Friday, May 30, 2014

a fresh geometric embroidery tutorial

I did this project over a year ago for She Makes a Home, it was even featured on Apartment Therapy, but for some reason I never shared it here.  I still love the fresh colours and it was so simple to make.  A lovely project for an evening in front of the tellie.

The inspiration
I spotted a basic embroidery framed up in a children’s design store in Auckland. A simple design, fresh colour palette and blank white space lifted the piece from granny needlepoint to modern must have. But $300! My inner Martha was twitching to have a go.

The Materials
  • White embroidery mesh .
  • 8-10 embroidery wool colours
  • Embroidery needles
The stitching pattern
  • Repeated triangles form squares with two stitched quarters and two blank quarters.
  • To create the triangle shape the long side of each triangle must cover an even number of holes or rows in the mesh. I used 22 but suit your size to your design.
  • Keep the colour combinations consistent.
  • Use your eye to balance the colors, or copy the pattern below
TOP TIP:
If you are using an existing frame make sure that your completed piece will fit before you begin. Place the picture mat over the mesh. Allow for a small gap between the picture mat and the embroidery edge, and mark off the remaining space with sticky tape.

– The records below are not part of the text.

(* ===== verification/TrustedRecovery.v ===== *)
(** * Trusted recovery snapshots

    [bp-replay/src/trusted_recovery.rs]: recovery opens a run's tape, replays all
    of it, refuses any governed diagnosis, verifies the complete checkpoint chain
    under the pinned kernel signer, and only then exposes the workflows, indexed
    by dispatch, candidate, promotion decision and approval request.  The
    questions a recovering host may ask are functions of that snapshot.

    The database is the rows of the run, as in [Engine].  The panics of the
    source are [Stopped Crash_Panic].  The snapshot cache, which only writes
    rows that nothing reads back, and the OpenTelemetry projection are not
    modelled. *)
From S2P Require Import Prelude RustStr Host LedgerPayloads TrustSpine Digests Events WorkflowGraph ReplayState Tape ReducerCore Engine ActivityDecision.
From stdpp Require Import base list gmap strings sorting.

#[local] Open Scope string_scope.
#[local] Open Scope list_scope.
#[local] Open Scope Z_scope.
(* ===== verification/WorkflowReplay.v ===== *)
(** * Replaying a tape refines the abstract machine

    The dispatcher of the reducer, event by event and over whole tapes. *)
From S2P Require Import Prelude RustStr Host LedgerPayloads TrustSpine Digests Events ReplayState ReducerCore ReducerDispatch ReducerActions ReducerCandidates ReducerPromotion ReducerLifecycle Reducer WorkflowSpec WorkflowRefine WorkflowRefineActions.
From stdpp Require Import base list gmap strings relations.

#[local] Open Scope string_scope.
#[local] Open Scope list_scope.
#[local] Open Scope Z_scope.

(** The compatibility view shows an entry of the projection, or nothing while the
    projection is empty.  A state restored from before the projection existed
    violates it until [ensure_workflow_instances] has migrated it. *)
Definition view_coherent (st : ReplayState) : Prop :=
  match st_workflow_instance st with
  | Some w => exists k, st_workflow_instances st !! k = Some w
  | None => st_workflow_instances st = ∅
  end.

(** Applying signed events in order. *)
Definition replay `{Host, Canonicalizer} (st : ReplayState)
    (tape : list (Event * option ActorKeyRef)) : ReplayState :=
  foldl (fun st '(event, signer) => apply_with_verified_signer st event signer) st tape.

#[export] Hint Resolve timer_scheduled_refines timer_fired_refines cancellation_refines
  terminal_refines approval_refines decision_refines execution_claim_refines result_refines
  reconciliation_refines candidate_created_refines candidate_created_v2_refines
  completion_refines acceptance_refines review_refines review_v2_refines dispatch_v1_refines
  dispatch_v2_refines dispatch_v3_refines dispatch_v4_refines dispatch_v5_refines
  admission_receipt_refines graph_v1_refines graph_v2_refines context_manifest_refines
  worker_manifest_refines sandbox_profile_refines attempt_context_declared_refines
  attempt_context_recorded_refines request_refines intent_refines authorized_v1_refines
  authorized_v2_refines claimed_refines heartbeat_refines activity_result_refines
  receipt_refines seal_refines : guarded.

Create HintDb handlers discriminated.
#[export] Hint Unfold apply_acceptance_recorded apply_action_receipt_recorded_v2
  apply_action_receipt_set_recorded_v1 apply_action_requested_v2 apply_activity_claimed_v1
  apply_activity_completed apply_activity_heartbeat_recorded_v1 apply_activity_result_recorded_v1
  apply_activity_started apply_attempt_context_declared_v1 apply_attempt_context_recorded_v1
  apply_candidate_acceptance apply_candidate_completion_recorded_v1 apply_candidate_created
  apply_candidate_created_v2 apply_context_manifest_declared_v1 apply_dispatch_envelope
  apply_dispatch_envelope_v2 apply_dispatch_envelope_v3 apply_dispatch_envelope_v4
  apply_dispatch_envelope_v5 apply_git_checkpoint apply_governed_dispatch_v5_admission_recorded_v1
  apply_model_action_authorized_v1 apply_model_action_authorized_v2 apply_model_action_intent_v1
  apply_plan_admitted apply_plan_receipt apply_promotion_approval_requested
  apply_promotion_decision apply_promotion_execution_claimed_v1
  apply_promotion_reconciliation_resolved apply_promotion_result apply_review_verdict
  apply_review_verdict_v2 apply_run_completed apply_run_failed apply_run_started
  apply_sandbox_profile_declared_v1 apply_tool_request apply_tool_result apply_unit_cancelled
  apply_unit_completed apply_unit_failed apply_unit_started apply_worker_manifest_declared_v1
  apply_workflow_cancellation_requested_v1 apply_workflow_graph_declared_v1
  apply_workflow_graph_declared_v2 apply_workflow_terminal apply_workflow_terminal_v2
  apply_workflow_timer_fired_v1 apply_workflow_timer_scheduled_v1 apply_workspace_write
  apply_workflow_terminal_record : handlers.

Section Replay.
Context `{Host, Canonicalizer}.

Lemma refines_same event signer st st' :
  st_workflow_instances st' = st_workflow_instances st ->
  st_workflow_instance st' = st_workflow_instance st ->
  st_workflow_graphs_v2 st' = st_workflow_graphs_v2 st -> refines event signer st st'.
Proof.
  intros Hi Hv Hg. split; [|by left]. unfold spine_of. rewrite Hi, Hg. do 2 constructor.
Qed.

Lemma finish_refines st event signer v :
  (forall st', v = Ok st' -> refines event signer st st') -> refines event signer st (finish st event v).
Proof.
  intros Hok. destruct v as [st'|[]]; cbn; [by apply Hok|..]; by apply refines_same.
Qed.

Lemma ensure_coherent st : view_coherent st -> ensure_workflow_instances st = st.
Proof.
  unfold view_coherent, ensure_workflow_instances, map_is_empty.
  destruct (map_to_list _) eqn:Hm; [|done]. apply map_to_list_empty_iff in Hm.
  destruct (st_workflow_instance st) as [w|]; [|done]. intros [k Hk]. rewrite Hm in Hk. done.
Qed.

Lemma refines_coherent event signer st st' : refines event signer st st' -> view_coherent st -> view_coherent st'.
Proof.
  unfold view_coherent. intros [_ [[-> ->]|(k & -> & w & Hk)]]; [done|].
  rewrite Hk. by exists k.
Qed.

Lemma activity_started_refines st event p signer st' :
  activity_started_verdict st event p = Ok st' -> refines event signer st st'.
Proof.
  unfold activity_started_verdict. intros Hv. open_verdict Hv; by apply refines_same.
Qed.

Lemma activity_completed_refines st event p signer st' :
  activity_completed_verdict st event p = Ok st' -> refines event signer st st'.
Proof.
  unfold activity_completed_verdict. intros Hv. open_verdict Hv; by apply refines_same.
Qed.

Hint Resolve activity_started_refines activity_completed_refines : guarded.

(** The dispatcher, on a coherent state. *)
Lemma apply_refines st event signer :
  view_coherent st -> refines event signer st (apply_with_verified_signer st event signer).
Proof.
  intros Hst. unfold apply_with_verified_signer.
  destruct (ev_payload event) eqn:Hpayload; try by apply refines_same.
  all: repeat first
    [ by apply refines_same
    | apply finish_refines; by eauto with guarded
    | progress (autounfold with handlers; cbv beta zeta)
    | rewrite (ensure_coherent _ Hst)
    | match goal with |- refines _ _ _ (match ?v with _ => _ end) => destruct v eqn:? end ].
Qed.

Lemma apply_coherent st event signer :
  view_coherent st -> view_coherent (apply_with_verified_signer st event signer).
Proof. intros Hst. eapply refines_coherent; [by apply apply_refines|done]. Qed.

Lemma default_coherent : view_coherent default_replay_state.
Proof. done. Qed.

Lemma replay_coherent st tape : view_coherent st -> view_coherent (replay st tape).
Proof.
  revert st. induction tape as [|[event signer] tape IH]; intros st Hst; [done|].
  by apply IH, apply_coherent.
Qed.

(** Every state a tape reaches is reached by steps of the abstract machine. *)
Lemma replay_steps st tape :
  view_coherent st ->
  rtc any_step (spine_of st) (spine_of (replay st tape)).
Proof.
  revert st. induction tape as [|[event signer] tape IH]; intros st Hst; [constructor|].
  eapply rtc_l; [eexists; by apply apply_refines|]. by apply IH, apply_coherent.
Qed.
End Replay.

Count the number of rows in the taped area and divide by the number of rows in your triangle to make sure the pattern will fit.
The Directions
Step 1: 
Cut mesh about 2cm larger than the final size you want to make.  
Step 2: Start embroidery about 2cm in from a corner of the mesh.  You can make your triangles any size you choose, for mine the long side covers 22 squares of the mesh (see yellow numbers on diagram below).   The long side must cover an even number of squares or the tip of the triangle will be blunt rather than pointed.
Step 3: Start with longest side first, and follow the stitching pattern on the diagram below (blue numbers) until triangle is complete. Step 4:  Choose colors randomly, but repeat color combinations to create a flow of color rather than a fruit salad.  Use your eye to balance colors across the piece.

Step 5:  Tie off loose threads as neatly as possible on the back of the work.


TOP TIP -  Do not cross threads across the white spaces between the stitched areas.  They will be visible when the work is framed on a white a backing. 
Step 6:  Once piece is complete iron flat between two pieces of fabric (clean tea towels work well). 

Step 7:  Stick mesh to back of picture mat with a wide tape.  Make sure that it is lying flat and fits with in the frame.Back with white paper or board to make the white space pop.

You can change it easily to suit any size or colour scheme.  I like the idea of a long narrow one for over a crib or bed head.  You could even use the pattern as a border and embroider a name in the middle.  Let me know if you give it a go.